Records from a data source
(* ===== verification/Prelude.v ===== *)
(** * casinocoind: a verification library

    The program is a node of a distributed ledger, a fork of rippled.  Nodes
    agree on a sequence of ledgers: each ledger is a header and two hash trees
    (SHAMaps), one with the state entries and one with the transactions that led
    from the previous ledger to this one.  A consensus round fixes the set of
    transactions of the next ledger and its close time; the transactions are
    applied to layers of views over the current ledger, and the top layer is
    committed to the new ledger, whose hash the nodes then validate.  Amounts of
    the native currency and of issued currencies move in those transactions.

    The development models the parts this rests on: amounts and their arithmetic,
    the binary formats, the consensus algorithm, the views, the hash tree and
    the ledger itself.  All paths below are under src/src/casinocoin.  Every
    definition is executable; machine integers are [Z] with the wrap-around of
    their width written out ([u64], [s64], ...), errors are values of [result],
    state is passed explicitly.

    ** Amounts

    - [Decimal]: scaled numbers, the loops that multiply and divide by ten, and
      what truncation loses; shared by the two amount types.
    - [IOUAmount]: protocol/IOUAmount.h and impl/IOUAmount.cpp, amounts of issued
      currencies as mantissa and exponent.  Normalization truncates onto the
      canonical lattice, comparison is the numerical order, the sum is within a
      stated error of the exact sum, [mulRatio] toward zero drops only digits
      below the last place (rounding up is not always up, which is shown too).
    - [Issue], [CSCAmount]: currencies with issuers, and native amounts
      (protocol/Issue.h, protocol/CSCAmount.h); [mulRatio] is exact rounding.
    - [STAmount]: protocol/STAmount.h and impl/STAmount.cpp, the serialized
      amounts: canonical form, arithmetic, comparison, rounded multiplication
      and division.  The theorems also say where the code leaves the ranges of
      its comments: mantissas above 16 digits, the unrounded product and quotient,
      native amounts that wrap around.  [STAmountWire]: the eight byte format with currency and
      issuer, its round trip and the amounts it cannot hold.

    ** Binary formats

    - [Serializer], [SerialIter]: protocol/Serializer.h and impl/Serializer.cpp,
      writing and reading of integers, hashes, field identifiers and
      variable-length blobs.  Field identifiers have one encoding each; blobs
      are read back; lengths out of range are refused.
    - [SField], [SOTemplate]: the table of fields (protocol/SField.h,
      impl/SField.cpp) and the templates of ledger entries and inner objects
      (SOTemplate.h, KnownFormats.h, impl/LedgerFormats.cpp,
      impl/InnerObjectFormats.cpp).  A template has a table for the fields that
      the program declares; looking up a field made up at run time is undefined
      behaviour, an error value of the model.
    - [STObject], [STLedgerEntry]: the files of the same name in protocol/ with
      impl/STVar.cpp, STArray, STPathSet, STVector256, STVector128 and STAccount:
      values as one inductive type, objects as lists of fields with an optional
      template, reading and writing, access to fields, entries.  Reading has
      fuel, one more than the bytes that remain, since every iteration and every
      nested call follows a field identifier; the error [out_of_fuel] marks its
      end, and reading is shown never to return it.
    - [STObjectSpec]: the objects that have a binary form, and that it is read
      back, with templates and nested objects and arrays; this discharges the
      interface of the ledger to its entries.  [STObjectRead]: from any bytes,
      reading ends and returns only well-typed objects; setting fields keeps
      them well typed and changes no other field.

    ** Consensus

    - [LedgerTiming], [ConsensusProposal], [DisputedTx], [Consensus]: the headers
      of the same name in consensus/.  The application behind the algorithm is
      the class [Adaptor] and transaction sets are the class [TxSetOps] (the
      C++ template parameters).  The mutual recursion of startRound and
      timerEntry through a wrong prior ledger has fuel.
    - [ConsensusInv]: the invariant of the state and that every operation
      preserves it.  [ConsensusSafety]: the invariant of all runs, who proposes,
      and what an accepted round implies.  [ConsensusTerm]: the entry points
      terminate if the application's choices of a prior ledger lower a potential;
      fuel 5 and 4 and three times the potential is enough, and the result does
      not depend on it.  [ConsensusLive]: agreeing validators
      accept, and accepting validators with the same view accept the same set.
    - [Validations]: the application's choice of the prior ledger
      (getCurrentValidations in app/misc/Validations.cpp, getPrevLedger in
      app/consensus/CCLConsensus.cpp).  It names a ledger with the most counted
      validations, and another than ours only if that has strictly more of its
      own, which gives the potential while no validation arrives.
      [ConsensusSim]: concrete runs, which are also the witnesses.

    ** Views, hash tree and ledger

    - [ReadView]: keylets, ledger headers, the binary form of entries as a class,
      and the interfaces of ledger/ReadView.h and ledger/RawView.h as a record
      and classes; [Represents] and
      [RawViewLaws] say what a view promises about the finite map it stands for.
    - [RawStateTable], [OpenView]: ledger/detail/RawStateTable.h,
      ledger/OpenView.h and their implementations: a table of pending changes
      over a base view, with the merging iterator.  A view over a base that
      represents a map represents the overlaid map; committing a child view to
      its parent makes the parent show what the child showed.
    - [ApplyStateTable]: ledger/detail/ApplyStateTable.h, its implementation and
      the views over it (ledger/impl/ApplyViewBase.cpp, ledger/Sandbox.h), which a
      transaction works on.  The transaction changes entries in place through
      shared pointers, so the entries are a heap and the table holds pointers.
      The table with the heap shows a finite map; the operations do to the map
      what they say, and applying the table makes the view below hold the map.
    - [ApplyView]: programs over such a view as a monad, with weakest
      preconditions over the map shown, the entries changed and not yet updated,
      and the pointers held.  [Directory]: the directories of
      ledger/impl/View.cpp, lists of keys in linked pages.  The searches of
      [dirDelete] end at page 20 and iterators pass over no more pages than there
      are, which is their fuel.  [DirectorySpec]: adding, deleting and iterating
      do to the list of pages what they say, pages stay linked, and nothing else
      in the view changes.
    - [SHAMap]: shamap/impl/SHAMap.cpp and SHAMapNodeID.cpp, insertion, deletion,
      update, search and ordered iteration of a tree held in memory, version 1.
      The tree has 64 levels, one per digit of a 256-bit key, which is the fuel
      of every descent; [SHAMapInv] shows that a well-formed tree never runs out
      of it.  [SHAMapInv] relates the loops to structural operations and proves
      their effect; [SHAMapSpec] has the refinement of a finite map, the
      independence of the tree from the history, and that the root hash binds
      the contents; [SHAMapIter] has the iterators.
    - [SHAMapTreeNode]: shamap/SHAMapTreeNode.h and impl/SHAMapTreeNode.cpp,
      nodes of both versions in the wire and prefix forms and their hashes.
    - [LedgerHeader]: the stored header, its parser and the ledger hash (addRaw
      in ledger/impl/View.cpp, deserializeHeader in
      app/ledger/impl/InboundLedger.cpp, calculateLedgerHash in
      app/ledger/Ledger.cpp).
    - [Ledger]: app/ledger/Ledger.cpp over two trees.  [LedgerSpec]: a ledger is a
      view of the entries its state tree holds and implements the raw writes, so
      committing an open view gives the ledger the view showed; the hash of an
      immutable ledger binds all fields of the header, entries and transactions.
    - [SkipList]: the records of earlier hashes in a ledger (updateSkipList in
      app/ledger/Ledger.cpp, hashOfSeq in ledger/impl/View.cpp) and the building
      of the next ledger (buildLCL in app/consensus/CCLConsensus.cpp), with the
      transactions as a parameter.  Along any chain of ledgers the hash looked up
      is that of the ancestor.  The theorem is for the first [blocks] times 65536
      ledgers, [blocks] at most 65536, which are all the numbers of 32 bits.
    - [LedgerSim]: concrete ledgers, which are the witnesses.

    ** Hypotheses

    The digest (SHA-512 half, from OpenSSL) is a parameter.  The theorems that
    need it assume that the inputs actually hashed, which are listed, do not
    collide, never that the function is injective; that of directories is over
    the keys of the pages.  The ledger uses its entries
    through the class [SLECodec], whose law, the round trip of valid entries, is
    proved of [STLedgerEntry] in [STObjectSpec]; the concrete ledgers have such
    entries.

    ** Not modelled

    The text and JSON forms of values, comparison of objects and the typed field
    proxies of STObject.h, but for the one that describes the owner of a
    directory.  Networking, RPC, JSON, databases, job queues and configuration are
    I/O or text.  The metadata of a transaction and the threading of the entries it
    touches (the rest of ApplyStateTable.cpp) need the transaction metadata
    classes.  Transactors, path finding, the transaction queue, adding and storing
    validations, order books, SHAMap synchronization and version 2 trees,
    copy-on-write sharing of tree nodes and the caches are not modelled.  Vendored
    libraries are third-party code. *)

From stdpp Require Export base numbers list gmap strings option fin_maps.
From Stdlib Require Export ZArith Lia.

◆ Required work:
Your task for the entries above: copy exactly the span starting with the line with "- [ApplyStateTable]: ledger/detail/ApplyStateTable.h, its" and going on through the line with "- [SHAMap]: shamap/impl/SHAMap.cpp", both lines included, and nothing else.

◆ Expected answer:
    - [ApplyStateTable]: ledger/detail/ApplyStateTable.h, its implementation and
      the views over it (ledger/impl/ApplyViewBase.cpp, ledger/Sandbox.h), which a
      transaction works on.  The transaction changes entries in place through
      shared pointers, so the entries are a heap and the table holds pointers.
      The table with the heap shows a finite map; the operations do to the map
      what they say, and applying the table makes the view below hold the map.
    - [ApplyView]: programs over such a view as a monad, with weakest
      preconditions over the map shown, the entries changed and not yet updated,
      and the pointers held.  [Directory]: the directories of
      ledger/impl/View.cpp, lists of keys in linked pages.  The searches of
      [dirDelete] end at page 20 and iterators pass over no more pages than there
      are, which is their fuel.  [DirectorySpec]: adding, deleting and iterating
      do to the list of pages what they say, pages stay linked, and nothing else
      in the view changes.
    - [SHAMap]: shamap/impl/SHAMap.cpp and SHAMapNodeID.cpp, insertion, deletion,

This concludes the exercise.